I continue to see thin-film as a complementary technology in the industry, adding to n-type, p-type mono and p-type multi as different options to the market. Therefore, it is highly valuable to be reviewing them all during the two days at PV CellTech.

Finally, if you had to pinpoint a few key questions you would like answered once PV CellTech 2017 ends, what would there be?

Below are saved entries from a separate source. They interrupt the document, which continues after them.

(** ** The queue invariant *)

Record wf (q : pqueue) (s : St) : Prop := {
  wf_size : 1 <= q.(size) <= q.(avail);
  wf_avail : q.(avail) <= 2 ^ 64;
  wf_pos : positions q.(size) q.(d) s;
  wf_heap : heap q.(size) q.(d) s
}.

(** The objects in the queue. *)
Definition mem (q : pqueue) (x : Z) : Prop := holds q.(size) q.(d) x.

Lemma mem_pos q s x : wf q s -> mem q x -> 1 <= getpos s x < q.(size) /\ q.(d) (getpos s x) = x.
Proof. intros W (j & Hj & <-). by rewrite (wf_pos _ _ W). Qed.

Lemma positions_inj n f s j k :
  positions n f s -> 1 <= j < n -> 1 <= k < n -> f j = f k -> j = k.
Proof. intros P Hj Hk E. by rewrite <- (P j Hj), <- (P k Hk), E. Qed.

(** The state change every successful operation makes: a well-formed queue
    over the same cells, [mem'] its members, priorities kept. *)
Definition updated (q : pqueue) (s : St) (mem' : Z -> Prop) (q' : pqueue) (s' : St) : Prop :=
  wf q' s' /\ q'.(avail) = q.(avail) /\ q'.(step) = q.(step) /\
  (forall x, mem q' x <-> mem' x) /\ pos_frame s s' /\ pri_frame s s' /\
  (forall y, ~ mem' y -> getpos s' y = getpos s y).

(** Both sifts end by filling the hole. *)
Lemma sift_finish q s i mv r (q0 := set_d q i mv) :
  1 <= q.(size) <= q.(avail) -> q.(avail) <= 2 ^ 64 -> q.(d) i = mv ->
  loop_post q.(size) (upd q.(d) i mv) s q mv r ->
  exists q' s', ('(q, s, i) ← r; Ok (set_d q i mv, setpos s mv i)) = Ok (q', s') /\
    q'.(size) = q.(size) /\ updated q s (mem q) q' s'.
Proof.
  intros Hs Ha Hmv (q' & s' & i' & -> & Sz & Av & Sp & Ho & He & Hm & Pf & Pr & Po).
  eexists _, _. split; [reflexivity|]. split; [done|].
  assert (Hi' : 1 <= i' < q.(size)) by apply Ho.
  assert (Hmem : forall x, holds q.(size) (upd q'.(d) i' mv) x <-> mem q x).
  { intros x. rewrite <- Hm. unfold mem, holds.
    split; intros (j & Hj & E); exists j; (split; [done|]); revert E; arr. }
  assert (Hw : is_u64 i') by (split; lia).
  split; [split; cbn; rewrite ?Sz, ?Av; try lia|].
  - rewrite <- (upd_eq q'.(d) i' mv) at 2. by apply hole_fill.
  - intros j Hj. apply (above_frame s'); [apply pri_frame_setpos|by apply He].
  - cbn. split_and!; try done.
    + intros x. unfold mem at 1. cbn. rewrite Sz. apply Hmem.
    + etransitivity; [exact Pf|apply pos_frame_setpos].
    + intros x. rewrite getpri_setpos. apply Pr.
    + intros y Hy. rewrite getpos_setpos by done.
      destruct (Z.eqb_spec y mv) as [->|].
      * exfalso. apply Hy, Hmem. exists i'. split; [done|apply upd_eq].
      * apply Po. by rewrite Hm, Hmem.
Qed.

Lemma upd_id_holds n f i mv x : f i = mv -> holds n (upd f i mv) x <-> holds n f x.
Proof. intros E. split; intros (j & Hj & Ex); exists j; (split; [done|]); revert Ex; arr. Qed.

(** The hole predicates only look at the values of the array. *)
Lemma hole_up_ext n f g s i :
  (forall k, g k = f k) -> hole n f s i /\ heap_but_up n f s i ->
  hole n g s i /\ heap_but_up n g s i.
Proof.
  intros E [[Hi Hh] [Hb Ha]]. split.
  - split; [done|]. intros j. rewrite !E. apply Hh.
  - split; intros j; rewrite !E; [apply Hb|apply Ha].
Qed.

Lemma hole_down_ext n f g s i :
  (forall k, g k = f k) -> hole n f s i /\ heap_but_down n f s i ->
  hole n g s i /\ heap_but_down n g s i.
Proof.
  intros E [[Hi Hh] [Hb Ha]]. split.
  - split; [done|]. intros j. rewrite !E. apply Hh.
  - split; intros j; rewrite !E; [apply Hb|apply Ha].
Qed.

Lemma upd_self (f : Z -> Z) i k : upd f i (f i) k = f k.
Proof. arr. Qed.

Lemma bubble_up_spec q s i :
  1 <= q.(size) <= q.(avail) -> q.(avail) <= 2 ^ 64 ->
  hole q.(size) q.(d) s i /\ heap_but_up q.(size) q.(d) s i ->
  exists q' s', bubble_up q s i = Ok (q', s') /\ q'.(size) = q.(size) /\
    updated q s (mem q) q' s'.
Proof.
  intros Hs Ha Hh. unfold bubble_up. eapply sift_finish; [done|done|done|].
  apply (hole_up_ext _ _ (upd q.(d) i (q.(d) i))) in Hh as [Hh Hb]; [|apply upd_self].
  apply bubble_loop_spec; [lia|lia|done|done].
Qed.

Lemma percolate_down_spec q s i :
  1 <= q.(size) <= q.(avail) -> q.(avail) <= 2 ^ 64 ->
  hole q.(size) q.(d) s i /\ heap_but_down q.(size) q.(d) s i ->
  exists q' s', percolate_down q s i = Ok (q', s') /\ q'.(size) = q.(size) /\
    updated q s (mem q) q' s'.
Proof.
  intros Hs Ha Hh. unfold percolate_down. eapply sift_finish; [done|done|done|].
  apply (hole_down_ext _ _ (upd q.(d) i (q.(d) i))) in Hh as [Hh Hb]; [|apply upd_self].
  assert (1 <= i < q.(size)) by apply Hh.
  apply percolate_loop_spec; [lia|lia|done|done].
Qed.

(** Percolating at an index outside the heap only records a position. *)
Lemma percolate_down_outside q s i :
  1 <= q.(size) <= i ->
  percolate_down q s i = Ok (set_d q i (q.(d) i), setpos s (q.(d) i) i).
Proof.
  intros Hi. unfold percolate_down. cbn [percolate_loop].
  destruct (maxchild_spec q s i) as [[-> _]|(? & ? & _)]; [lia| |lia]. done.
Qed.

(** A heap with a changed element at [i]: it is a heap but for [i]. *)
Lemma heap_but_up_lower n f s s' i x :
  heap n f s -> positions n f s -> 1 <= i < n -> f i = x ->
  (forall y, y <> x -> getpri s' y = getpri s y) ->
  cmppri (getpri s' x) (getpri s x) = false -> heap_but_up n f s' i.
Proof.
  intros Hh Hp Hi <- Hy Hx.
  assert (Hk : forall k, 1 <= k < n -> k <> i -> getpri s' (f k) = getpri s (f k)).
  { intros k Hkn Hk. apply Hy. intros E. apply Hk. by apply (positions_inj n f s). }
  split.
  - intros j Hj Hne. unfold above. rewrite (Hk j) by lia.
    destruct (Z.eq_dec (j / 2) i) as [E|E].
    + rewrite E. eapply cmppri_negtrans; [exact Hx|]. rewrite <- E. by apply Hh.
    + rewrite Hk by zlia. by apply Hh.
  - intros j Hj Hji Hi2. unfold above. rewrite !Hk by zlia.
    eapply cmppri_negtrans; [apply Hh; lia|]. rewrite <- Hji. by apply Hh.
Qed.

Lemma heap_but_down_raise n f s s' i x :
  heap n f s -> positions n f s -> 1 <= i < n -> f i = x ->
  (forall y, y <> x -> getpri s' y = getpri s y) ->
  cmppri (getpri s x) (getpri s' x) = false -> heap_but_down n f s' i.
Proof.
  intros Hh Hp Hi <- Hy Hx.
  assert (Hk : forall k, 1 <= k < n -> k <> i -> getpri s' (f k) = getpri s (f k)).
  { intros k Hkn Hk. apply Hy. intros E. apply Hk. by apply (positions_inj n f s). }
  split.
  - intros j Hj Hne. unfold above. rewrite (Hk (j / 2)) by zlia.
    destruct (Z.eq_dec j i) as [->|E].
    + eapply cmppri_negtrans; [|exact Hx]. apply Hh. lia.
    + rewrite Hk by lia. by apply Hh.
  - intros j Hj Hji Hi2. unfold above. rewrite !Hk by zlia.
    eapply cmppri_negtrans; [apply Hh; lia|]. rewrite <- Hji. by apply Hh.
Qed.

(** The array without its last element, which is put in cell [i]. *)
Lemma hole_last q s i :
  wf q s -> 1 <= i < q.(size) - 1 ->
  hole (q.(size) - 1) (upd q.(d) i (q.(d) (q.(size) - 1))) s i.
Proof.
  intros W Hi. split; [done|]. intros j Hj Hji. rewrite upd_eq, !upd_ne by done. split.
  - apply (wf_pos _ _ W). lia.
  - intros E. apply (positions_inj q.(size) q.(d) s) in E; [lia|apply W|lia|lia].
Qed.

(** Replacing the element of [i] by the last one, [g] being the new array. *)
Lemma heap_replace q s i (l := q.(size) - 1) (g := upd q.(d) i (q.(d) l)) :
  wf q s -> 1 <= i < l ->
  (above s (q.(d) l) (q.(d) i) -> heap_but_up l g s i) /\
  (above s (q.(d) i) (q.(d) l) -> heap_but_down l g s i).
Proof.
  intros W Hi.
  assert (Hg : forall k, k <> i -> g k = q.(d) k) by (intros; by apply upd_ne).
  assert (Gi : g i = q.(d) l) by apply upd_eq.
  assert (Hh : forall j, 2 <= j < l -> above s (q.(d) (j / 2)) (q.(d) j))
    by (intros; apply (wf_heap _ _ W); lia).
  assert (Ar : around l g s i).
  { intros j Hj Hji Hi2. rewrite !Hg by zlia.
    apply above_trans with (q.(d) i); [apply Hh; lia|]. rewrite <- Hji. by apply Hh. }
  split; intros Ab; (split; [|exact Ar]); intros j Hj Hne.
  - rewrite (Hg j) by done. destruct (Z.eq_dec (j / 2) i) as [E|E].
    + rewrite E, Gi. eapply above_trans; [exact Ab|]. rewrite <- E. by apply Hh.
    + rewrite Hg by done. by apply Hh.
  - rewrite (Hg (j / 2)) by done. destruct (Z.eq_dec j i) as [->|E].
    + rewrite Gi. eapply above_trans; [by apply Hh|exact Ab].
    + rewrite Hg by done. by apply Hh.
Qed.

There are many topics here, but a few would include: are the capacity expansions in Southeast Asia going to keep coming online for the next few years, and will some of the more contract-based companies be able to implement advanced cell processes like PERC and black silicon; where are we know on all the PERC announcements, in terms of fab utilization and expansion plans, and are people making PERC cells with competitive cost structures; is black silicon really going to keep p-type multi as the leading cell type for the next few years, or will there be a faster transition to p-mono or n-type than we are currently expecting; will manufacturing in India finally be a major driver in 2017 with Adani’s new facility, and when will we finally see some of the Chinese companies break ground of overseas sites in India; and like my colleagues from last year, what next after PERC!

Thanks again Finlay, I think I share the sentiments of the entire industry in being excited about the event in Penang in March, and if we get answers to just a few of these critical issues, then we will all be much more educated on cell manufacturing and trends moving forward.